Does ABS-CBN deserve a renewal? To me, that depends on Congress, which has the sole power to grant franchises, not on the Supreme Court, which is a trier of law, not of facts, and normally rules on important constitutional questions.
What exactly are the sins of ABS-CBN? Against whom has it sinned? Against the terms of its franchise, against the public it serves, or against President DU30? The public has a right to know this. This has to be brought to the appropriate body for appropriate action. There are specific sanctions against specific offenses. The punishment must be commensurate to the offense. If the offense is so grave as to deserve non-renewal of its franchise, there should probably be a recommendation from the National Telecommunications Commission and it should figure in the public service committee discussions so that the two sides could be heard and Congress can decide, wisely and fairly, whether the franchise should be renewed or not.
DU30 cannot afford to weaponize the law against the free press in general or ABS-CBN in particular to give bent to any personal motive. His personal grudges against individuals and institutions cannot be the basis of a State policy on anything imbued with the public interest. The media is/are a vital institution and an important help in governing a free society. DU30 can use a more rational and commodious media policy which could help define his political legacy when he leaves the presidency. Like all of us, he must learn from history.

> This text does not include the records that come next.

(** * util.crypto: the Lua binding to OpenSSL (util-src/crypto.c)

    A shallow embedding of the C glue code.  The OpenSSL library is not part
    of the code base: it appears as a record of operations over an abstract
    library state, and the calls of the signing, cipher, key generation and
    import functions are recorded in a call log.
    The Lua side is reduced to what the file uses: argument values, the
    errors raised through [luaL_error] / [luaL_argerror], and the fixed-size
    scratch buffers of the auxiliary library.

    Lengths ([size_t], [int]) are natural numbers: the conversions between
    the two C types are left out, which is exact for strings of fewer than
    2^31 bytes.  Pointers are integers with [NULL = 0]; bytes are
    [Byte.byte].  The bignums and [ECDSA_SIG] objects of the signature codec
    are plain values: allocating them does not fail. *)

From Stdlib Require Import ZArith List String Lia Bool.
From Stdlib.Strings Require Import Byte.
From stdpp Require Import gmap strings.
Import ListNotations.

Local Open Scope Z_scope.

(** ** Bytes and big-endian integers *)

Definition bytes := list byte.

Definition ptr := Z.
Definition NULL : ptr := 0.

Definition byte_of_Z (z : Z) : byte :=
  match Byte.of_N (Z.to_N (z mod 256)) with
  | Some b => b
  | None => x00
  end.

Definition Z_of_byte (b : byte) : Z := Z.of_N (Byte.to_N b).

(** The [len] low-order bytes of [m], most significant first. *)
Fixpoint be_encode (len : nat) (m : Z) : bytes :=
  match len with
  | O => []
  | S k => byte_of_Z (m / 256 ^ Z.of_nat k) :: be_encode k m
  end.

Definition be_decode (s : bytes) : Z :=
  fold_left (fun acc b => acc * 256 + Z_of_byte b) s 0.

(** *** OpenSSL bignums

    A [BIGNUM] is a sign and a magnitude.  [BN_num_bytes] is the macro
    [(BN_num_bits(a)+7)/8]; [BN_bn2bin] writes exactly that many bytes, the
    magnitude in big-endian form; [BN_bin2bn] reads a big-endian magnitude
    and yields a non-negative number. *)

Definition BIGNUM := Z.

Definition BN_num_bits (a : BIGNUM) : Z :=
  if Z.abs a =? 0 then 0 else Z.log2 (Z.abs a) + 1.

Definition BN_num_bytes (a : BIGNUM) : nat :=
  Z.to_nat ((BN_num_bits a + 7) / 8).

Definition BN_bn2bin (a : BIGNUM) : bytes :=
  be_encode (BN_num_bytes a) (Z.abs a).

Definition BN_bin2bn (s : bytes) : BIGNUM := be_decode s.

(** ** Scratch buffers

    A [luaL_Buffer] region handed out by [luaL_prepbuffsize]: a fixed number
    of cells, none of them initialised.  Writing past the end or pushing a
    cell that was never written has no defined behaviour in C; both are
    reported by [None]. *)

Definition buffer := list (option byte).

Definition luaL_prepbuffsize (sz : nat) : buffer := repeat None sz.

Definition store (b : buffer) (off : nat) (data : bytes) : option buffer :=
  if (off + length data <=? length b)%nat
  then Some (firstn off b ++ map Some data ++ skipn (off + length data) b)
  else None.

Fixpoint initialised (cells : list (option byte)) : option bytes :=
  match cells with
  | [] => Some []
  | Some x :: rest =>
      match initialised rest with
      | Some xs => Some (x :: xs)
      | None => None
      end
  | None :: _ => None
  end.


(** ** Lua values

    The values the functions of this file tell apart: [nil], booleans,
    strings and key objects.  Numbers, which the string checks of the
    auxiliary library would convert to strings, are left out. *)

(** What the key's user value table holds. *)
Inductive field : Type :=
| FInteger (i : Z)
| FBoolean (b : bool).

(** A userdata carrying the [PKEY_MT_TAG] metatable: the native key pointer
    and the attached user value table. *)
Record pkey_ud : Type := {
  ud_pkey : ptr;
  ud_uservalue : gmap string field
}.

Inductive lua_value : Type :=
| LNil
| LBoolean (b : bool)
| LString (s : bytes)
| LKey (k : pkey_ud).

Definition PKEY_MT_TAG : string := "util.crypto key".

Definition lua_getfield (t : gmap string field) (k : string) : option field :=
  t !! k.

Definition lua_tointeger (v : option field) : Z :=
  match v with
  | Some (FInteger i) => i
  | _ => 0
  end.

Definition lua_toboolean (v : option field) : Z :=
  match v with
  | None => 0
  | Some (FBoolean false) => 0
  | Some _ => 1
  end.

Definition lua_gettop (args : list lua_value) : nat := length args.

(** Stack slot [idx], counted from 1. *)
Definition lua_arg (args : list lua_value) (idx : nat) : option lua_value :=
  match idx with
  | O => None
  | S i => nth_error args i
  end.

(** ** Errors and outcomes *)

Inductive lua_error : Type :=
| luaL_error (fmt : string) (fmt_args : list Z)
| luaL_argerror (arg : nat) (extramsg : string)
| luaL_typeerror (arg : nat) (tname : string).

Inductive undefined : Type :=
| buffer_overrun
| uninitialised_read
| null_string
| negative_size.

Inductive outcome (A : Type) : Type :=
| Returns (a : A)
| Raises (e : lua_error)
| Undefined (u : undefined).

Arguments Returns {A} a.
Arguments Raises {A} e.
Arguments Undefined {A} u.

(** ** OpenSSL constants (obj_mac.h, rsa.h) *)

Definition NID_rsaEncryption : Z := 6.
Definition NID_X9_62_id_ecPublicKey : Z := 408.
Definition NID_rsassaPss : Z := 912.
Definition NID_ED25519 : Z := 1087.
Definition EVP_PKEY_ED25519 : Z := NID_ED25519.
Definition RSA_PKCS1_PSS_PADDING : Z := 6.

In 1972, when Marcos proclaimed martial law in order to combat the raging communist insurgency, the government closed down ABS-CBN and the rest of the media. At the time I was the minister of information and had to defend the action of the State as a necessary component of martial law, and by assuring the affected parties it was a temporary emergency measure. Indeed, it was, and eventually the media were allowed to resume operations. But did that interregnum benefit the State more than it cost us our democratic equilibrium? That was the ultimate question we had to answer to this very day.
My own sense is that we were not fully prepared to bear the consequence. As information minister, I had to spend all of my waking hours working for a speedy return of the free press and all that it implies. But after more than 50 years not all the wounds have healed, and it makes no sense at all to repeat the past. We all need to listen, DU30 most of all, to the words of George Santayana who said those who fail to learn the lessons of history are doomed to repeat its mistakes.
I think it is more than enough that within one short lifetime, the quo warranto petition has been used, outside the Constitution, to oust a Supreme Court chief justice, no matter how unworthy, instead of letting Congress impeach and remove her from office. It would be truly tragic if it were used again to silence one of the few remaining avenues of civil discourse and free speech in our midst. Indeed, Talleyrand, the great French diplomat, would probably have called this move to use Calida to go after ABS-CBN for whatever offenses it might have committed against DU30—- “worse than a crime, it is a mistake.”